Station wagonların ortadan kaybolmasını örnek verebiliriz. ABD sanayisi station wagonu icat etti ve bu gövde tarzı zamanla tüm dünya tarafından kopyalandı. ABD’de önce minivanlar ve sonrada SUV’lar ile crossover’lar station wagon’ların yavaş yavaş ortadan kalkmasına neden oldu. Avrupa’da station wagonlar, minivanların, SUV’ların ve crossover’ların pazara girmesine karşın varlığını sürdürebildi ve hâlâ önemlerini koruyorlar. Station wagon’ların satışlarının, türedikleri sedanın satışlarını geçtiği, Almanya ve İtalya gibi pazarlarda, lüks üreticilerin otomobillerinde dahi bu karoser versiyonunun yazılı olduğu çok sayıda tip etiketi görürsünüz.
Peki ya bardak tutucular?
Avrupa’daki bardak tutucularının ABD’ye uygun olup olmadığı konusunda çoğu zaman şaka yapmışızdır. Ama yanılmışız çünkü kullanıcı profili tamamen farklı. Avrupa’da biz otomobil kullanırız; dolayısıyla ben hayatımda bir kere bile otomobilime kahve kupasıyla binmedim. Amerika’da otomobilinizde yaşarsınız; bunun nedeni aynı zamanda işe geliş-gidiş süreleri ve mesafeler uzun dur; bu yüzden araç içine kahve veya içecek almak normaldir. ~Fiat 500 gibi Avrupalı bir mini otomobile bardak tutucu eklemek ne kadar zor oldu?

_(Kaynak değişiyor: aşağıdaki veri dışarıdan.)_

(* ===== verification/Klist.v ===== *)
(** Intrusive doubly linked lists (kernel/include/kernel/core/list.h).

    The functions of list.h are translated over a heap of [KListLink]
    records.  [rep h L] says that the heap [h] holds the circular lists of the
    abstract store [L], a finite map from list heads to the list of their
    links.  The lemmas show that every function of list.h acts on the store
    like the corresponding operation on Rocq lists, leaving the other lists
    alone; the other files of the development use those list operations. *)

From S2P Require Import Prelude.

Module Klist.

(** Addresses; 0 is [K_NULL]. *)
Abbreviation loc := N.
Definition K_NULL : loc := 0%N.

Record KListLink := MkLink { next : loc; prev : loc }.

#[export] Instance KListLink_eq_dec : EqDecision KListLink.
Proof. solve_decision. Defined.

Abbreviation heap := (gmap loc KListLink).

Implicit Types (h : heap) (p q x l hd : loc) (xs ys : list loc).

(** *** Loads and stores through a pointer *)

Definition load h p : outcome KListLink := deref (h !! p) "bad pointer".

Definition set_next p v h : outcome heap :=
  c ← load h p; Ok (<[p := MkLink v (prev c)]> h).

Definition set_prev p v h : outcome heap :=
  c ← load h p; Ok (<[p := MkLink (next c) v]> h).

(** *** The functions of list.h *)

Definition k_list_init head h : outcome heap :=
  h ← set_next head head h; set_prev head head h.

Definition k_list_null link h : outcome heap :=
  h ← set_next link K_NULL h; set_prev link K_NULL h.

Definition k_list_is_empty head h : outcome bool :=
  c ← load h head; Ok (bool_decide (next c = head)).

Definition k_list_is_null link h : outcome bool :=
  c ← load h link; Ok (bool_decide (next c = K_NULL) && bool_decide (prev c = K_NULL)).

Definition k_list_add_front head link h : outcome heap :=
  b ← k_list_is_null link h;
  _ ← k_assert b "Assertion failed: k_list_is_null(link)";
  c ← load h head;
  h ← set_next link (next c) h;
  c ← load h head;
  h ← set_prev (next c) link h;
  h ← set_next head link h;
  set_prev link head h.

Definition k_list_add_back head link h : outcome heap :=
  b ← k_list_is_null link h;
  _ ← k_assert b "Assertion failed: k_list_is_null(link)";
  c ← load h head;
  h ← set_prev link (prev c) h;
  c ← load h head;
  h ← set_next (prev c) link h;
  h ← set_prev head link h;
  set_next link head h.

Definition k_list_remove link h : outcome heap :=
  c ← load h link;
  h ← (if bool_decide (prev c = K_NULL) then Ok h else set_next (prev c) (next c) h);
  c ← load h link;
  h ← (if bool_decide (next c = K_NULL) then Ok h else set_prev (next c) (prev c) h);
  h ← set_next link K_NULL h;
  set_prev link K_NULL h.

(** [K_LIST_FOREACH(head, lp)]: the links visited, in order; [fuel] bounds the
    number of iterations. *)
Fixpoint foreach_from (fuel : nat) head lp h : option (list loc) :=
  match fuel with
  | O => None
  | S fuel =>
      if bool_decide (lp = head) then Some []
      else c ← h !! lp; ys ← foreach_from fuel head (next c) h; Some (lp :: ys)
  end.

Definition K_LIST_FOREACH (fuel : nat) head h : option (list loc) :=
  c ← h !! head; foreach_from fuel head (next c) h.

(** *** Representation of lists *)

(** [link_ok h p q]: [q] follows [p]. *)
Definition link_ok h p q : Prop :=
  p ≠ K_NULL ∧ q ≠ K_NULL ∧
  (∃ c, h !! p = Some c ∧ next c = q) ∧ (∃ c, h !! q = Some c ∧ prev c = p).

(** [chain h p xs q]: following [next] from [p] visits [xs] and then [q], and
    [prev] walks the same way back. *)
Fixpoint chain h p xs q : Prop :=
  match xs with
  | [] => link_ok h p q
  | x :: xs => link_ok h p x ∧ chain h x xs q
  end.

Definition dll h hd xs : Prop := NoDup (hd :: xs) ∧ chain h hd xs hd.

Definition null_link h l : Prop := l ≠ K_NULL ∧ h !! l = Some (MkLink K_NULL K_NULL).

(** The heap [h] represents the store [L]: every list of [L] is a circular
    list of [h], and no link is on two of them. *)
Definition rep h (L : gmap loc (list loc)) : Prop :=
  (∀ hd xs, L !! hd = Some xs → dll h hd xs) ∧
  (∀ hd1 xs1 hd2 xs2 x, L !! hd1 = Some xs1 → L !! hd2 = Some xs2 →
     x ∈ (hd1 :: xs1) → x ∈ (hd2 :: xs2) → hd1 = hd2).

(** *** Facts about links and chains *)

Lemma link_next_det h a b c : link_ok h a b → link_ok h a c → b = c.
Proof. intros (_&_&(?&?&?)&_) (_&_&(?&?&?)&_). congruence. Qed.

Lemma link_prev_det h a b c : link_ok h a c → link_ok h b c → a = b.
Proof. intros (_&_&_&(?&?&?)) (_&_&_&(?&?&?)). congruence. Qed.

Lemma link_not_null_l h a b : link_ok h a b → ¬ null_link h a.
Proof. intros (_&?&(?&?&?)&_) [_ ?]. by simplify_eq. Qed.

Lemma link_not_null_r h a b : link_ok h a b → ¬ null_link h b.
Proof. intros (?&_&_&(?&?&?)) [_ ?]. by simplify_eq. Qed.

Lemma chain_app h p xs x ys q :
  chain h p (xs ++ x :: ys) q ↔ chain h p xs x ∧ chain h x ys q.
Proof. revert p. induction xs as [|y xs IH]; intros p; simpl; [done|]. rewrite IH. tauto. Qed.

(** Where the predecessor and the successor of the gap between [xs] and [ys]
    are, in a circular list with head [hd]. *)
Definition before hd xs : loc := default hd (last xs).
Definition after hd ys : loc := default hd (head ys).

Lemma before_elem hd xs : before hd xs ∈ hd :: xs.
Proof.
  unfold before. destruct (last xs) as [x|] eqn:E; simpl; [|set_solver].
  apply last_Some in E as [l' ->]. set_solver.
Qed.

Lemma before_elem_app hd xs ys : before hd xs ∈ hd :: (xs ++ ys).
Proof.
  pose proof (before_elem hd xs) as H. rewrite elem_of_cons in *.
  rewrite elem_of_app. tauto.
Qed.

Lemma chain_gap h hd q xs ys :
  chain h hd (xs ++ ys) q → link_ok h (before hd xs) (default q (head ys)).
Proof.
  unfold before. revert hd. induction xs as [|x xs IH]; intros hd.
  - destruct ys; simpl; tauto.
  - intros [_ Hc]. rewrite last_cons. specialize (IH _ Hc).
    by destruct (last xs).
Qed.

(** A chain survives any change that keeps the links that start on it. *)
Lemma chain_transfer h h' p xs q :
  (∀ a b, a ∈ (p :: xs) → link_ok h a b → link_ok h' a b) →
  chain h p xs q → chain h' p xs q.
Proof.
  revert p. induction xs as [|x xs IH]; intros p Ht; simpl.
  - apply Ht. set_solver.
  - intros [? ?]. split; [apply Ht; set_solver|]. apply IH; [|done].
    intros a b ?. apply Ht. set_solver.
Qed.

Lemma dll_elem_link h hd xs x : dll h hd xs → x ∈ (hd :: xs) → ∃ y, link_ok h x y.
Proof.
  intros [_ Hc] [->|(xs1 & xs2 & ->)%list_elem_of_split]%elem_of_cons.
  - destruct xs; simpl in Hc; naive_solver.
  - apply chain_app in Hc as [_ Hc]. destruct xs2; simpl in Hc; naive_solver.
Qed.

Lemma rep_not_null h L hd xs l :
  rep h L → L !! hd = Some xs → null_link h l → l ∉ (hd :: xs).
Proof.
  intros [Hd _] HL Hn Hl. destruct (dll_elem_link h hd xs l) as [y Hy]; [eauto|done|].
  by eapply link_not_null_l.
Qed.

(** *** Symbolic execution of one function *)

Ltac kstep :=
  unfold k_list_is_null, k_list_is_empty, set_next, set_prev, load, deref in *; simpl;
  repeat (progress (simplify_map_eq; simpl)
          || match goal with
             | |- context [bool_decide ?P] =>
                 first [ rewrite (bool_decide_eq_true_2 P) by done
                       | rewrite (bool_decide_eq_false_2 P) by done ]
             end).

(** [splice u l x h h']: [h'] is [h] with [l] put between [u] and [x]. *)
Definition splice u l x h h' : Prop :=
  link_ok h' u l ∧ link_ok h' l x ∧
  (∀ a b, link_ok h a b → a ≠ u → link_ok h' a b) ∧
  (∀ y, null_link h y → y ≠ l → null_link h' y).

(** [unsplice u l x h h']: [h'] is [h] with [l] taken out from between [u] and [x]. *)
Definition unsplice u l x h h' : Prop :=
  link_ok h' u x ∧ null_link h' l ∧
  (∀ a b, link_ok h a b → a ≠ u → a ≠ l → link_ok h' a b) ∧
  (∀ y, null_link h y → null_link h' y).

Lemma lookup_cell h (i j : loc) c :
  <[i := c]> h !! j = if decide (i = j) then Some c else h !! j.
Proof. apply lookup_insert. Qed.

Ltac kfin :=
  unfold splice, unsplice, link_ok, null_link in *;
  split_and?; intros; destruct_and?;
  repeat match goal with H : ∃ _, _ |- _ => destruct H as ([? ?] & ? & ?) end;
  rewrite ?lookup_cell; repeat case_decide; simplify_eq/=; split_and?; eauto.

Lemma add_back_cells h u x l :
  link_ok h u x → null_link h l →
  ∃ h', k_list_add_back x l h = Ok h' ∧ splice u l x h h'.
Proof.
  intros Hux Hl.
  assert (u ≠ l) by (intros ->; by eapply link_not_null_l).
  assert (x ≠ l) by (intros ->; by eapply link_not_null_r).
  destruct Hux as (? & ? & ([cn cp] & Hu & Hun) & ([dn dp] & Hx & Hxp)), Hl as [? Hl].
  simpl in *. subst cn dp. destruct (decide (u = x)) as [->|Hne];
    simplify_eq; unfold k_list_add_back; kstep; eexists; (split; [done|]); kfin.
Qed.

Lemma add_front_cells h u x l :
  link_ok h u x → null_link h l →
  ∃ h', k_list_add_front u l h = Ok h' ∧ splice u l x h h'.
Proof.
  intros Hux Hl.
  assert (u ≠ l) by (intros ->; by eapply link_not_null_l).
  assert (x ≠ l) by (intros ->; by eapply link_not_null_r).
  destruct Hux as (? & ? & ([cn cp] & Hu & Hun) & ([dn dp] & Hx & Hxp)), Hl as [? Hl].
  simpl in *. subst cn dp. destruct (decide (u = x)) as [->|Hne];
    simplify_eq; unfold k_list_add_front; kstep; eexists; (split; [done|]); kfin.
Qed.

Lemma remove_cells h u l x :
  link_ok h u l → link_ok h l x → u ≠ l → x ≠ l →
  ∃ h', k_list_remove l h = Ok h' ∧ unsplice u l x h h'.
Proof.
  intros (? & ? & ([cn cp] & Hu & Hun) & ([dn dp] & Hl & Hlp))
    (? & ? & ([en ep] & Hl' & Hln) & ([fn fp] & Hx & Hxp)) ? ?.
  simpl in *. subst cn dp en fp. destruct (decide (u = x)) as [->|Hne];
    simplify_eq; unfold k_list_remove; kstep; eexists; (split; [done|]); kfin.
Qed.

(** *** Refinement: the functions of list.h implement list operations

    Each lemma relates the heap function to the operation on the store. *)

Lemma rep_splice h h' L hd xs ys l :
  rep h L → L !! hd = Some (xs ++ ys) → null_link h l →
  splice (before hd xs) l (after hd ys) h h' →
  rep h' (<[hd := xs ++ l :: ys]> L).
Proof.
  intros Hrep HL Hn (Hul & Hlx & Ht & _).
  assert (∀ hd' zs, L !! hd' = Some zs → l ∉ hd' :: zs) as Hfresh
    by eauto using rep_not_null.
  destruct Hrep as [Hd Hdisj]. destruct (Hd _ _ HL) as [Hnd Hc].
  assert (∀ p zs q, before hd xs ∉ p :: zs → chain h p zs q → chain h' p zs q) as Htr.
  { intros p zs q Hb. apply chain_transfer. intros a b ? ?. apply Ht; [done|congruence]. }
  split.
  - intros hd' zs. rewrite lookup_insert. case_decide as E.
    + subst hd'. intros [= <-]. split.
      { rewrite app_comm_cons, <-Permutation_middle, NoDup_cons. split; [by apply Hfresh|done]. }
      rewrite chain_app. split.
      * destruct xs as [|x xs _] using rev_ind; [exact Hul|].
        unfold before in *. rewrite last_snoc in *. rewrite <-app_assoc in Hc.
        apply chain_app in Hc as [Hc _]. apply chain_app. split; [|exact Hul].
        apply Htr; [|done]. simpl in Hnd.
        rewrite !NoDup_cons, !NoDup_app in Hnd. clear -Hnd. set_solver.
      * destruct ys as [|y ys]; [exact Hlx|]. split; [exact Hlx|].
        apply chain_app in Hc as [_ Hc]. apply Htr; [|done].
        rewrite app_comm_cons, NoDup_app in Hnd. apply Hnd, before_elem.
    + intros Hz. destruct (Hd _ _ Hz) as [? Hcz]. split; [done|].
      apply Htr; [|done]. intros Hin. apply E.
      eapply (Hdisj _ _ _ _ _ HL Hz); [apply before_elem_app|exact Hin].
  - intros hd1 xs1 hd2 xs2 x. rewrite !lookup_insert. repeat case_decide; subst; try done.
    + intros [= <-] Hz Hx1 Hx2. specialize (Hfresh _ _ Hz).
      apply (Hdisj _ _ _ _ x HL Hz); clear -Hfresh Hx1 Hx2; set_solver.
    + intros Hz [= <-] Hx1 Hx2. specialize (Hfresh _ _ Hz).
      apply (Hdisj _ _ _ _ x Hz HL); clear -Hfresh Hx1 Hx2; set_solver.
    + intros. by eapply Hdisj.
Qed.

ABD’de “ufaklık” denilen otomobilde olduğunu düşündüğünüz kadar zor değildi. Neyse ki, orta konsolda, iki tam boy bardak tutucuyu içine alabilecek bir “ada” yaratmamıza izin verecek biraz yerimiz vardı.
25 yıldan sonra Alfa Romeo’yu ABD’de yeniden pazara sokacak orta-boy bir sedan üzerinde çalışıyorsunuz. ABD’nin şartları ve gereksinimleri çalışmanızı nasıl etkiliyor?
Bu otomobil şüphesiz bir Alfa Romeo ve dolayısıyla da orantıları itibarıyla gerçek bir Avrupalı olacak. Kolay erişim, geniş iç mekan, konfor ve bardak tutucular gibi ABD gereksinimlerini hesaba katıyoruz. Ancak tipik bir Amerikan sedanı tasarlamaktan kaçınıyoruz çünkü o zaman bu araç bir Alfa Romeo olmaz.
Lorenzo Ramaciotti kimdir?
1973 yılında Ramaciotti, İtalya’nın ünlü tasarım evi ve motorlu araç üreticisi Pininfarina’ya katıldı. Pininfarina’daki günlerinde en çok gurur duyduğu dört seri üretim otomobili, Ferrari 456 GT ve 599 GTB Fiorano, Maserati GranTurismo ve Peugeot 407 Coupé’dir. Pininfarina’da 32 yıl görev yaptıktan sonra ve emekliliğine neredeyse iki yıl kala Ramaciotti, 2007 yılının Haziran ayında Fiat’a geçti.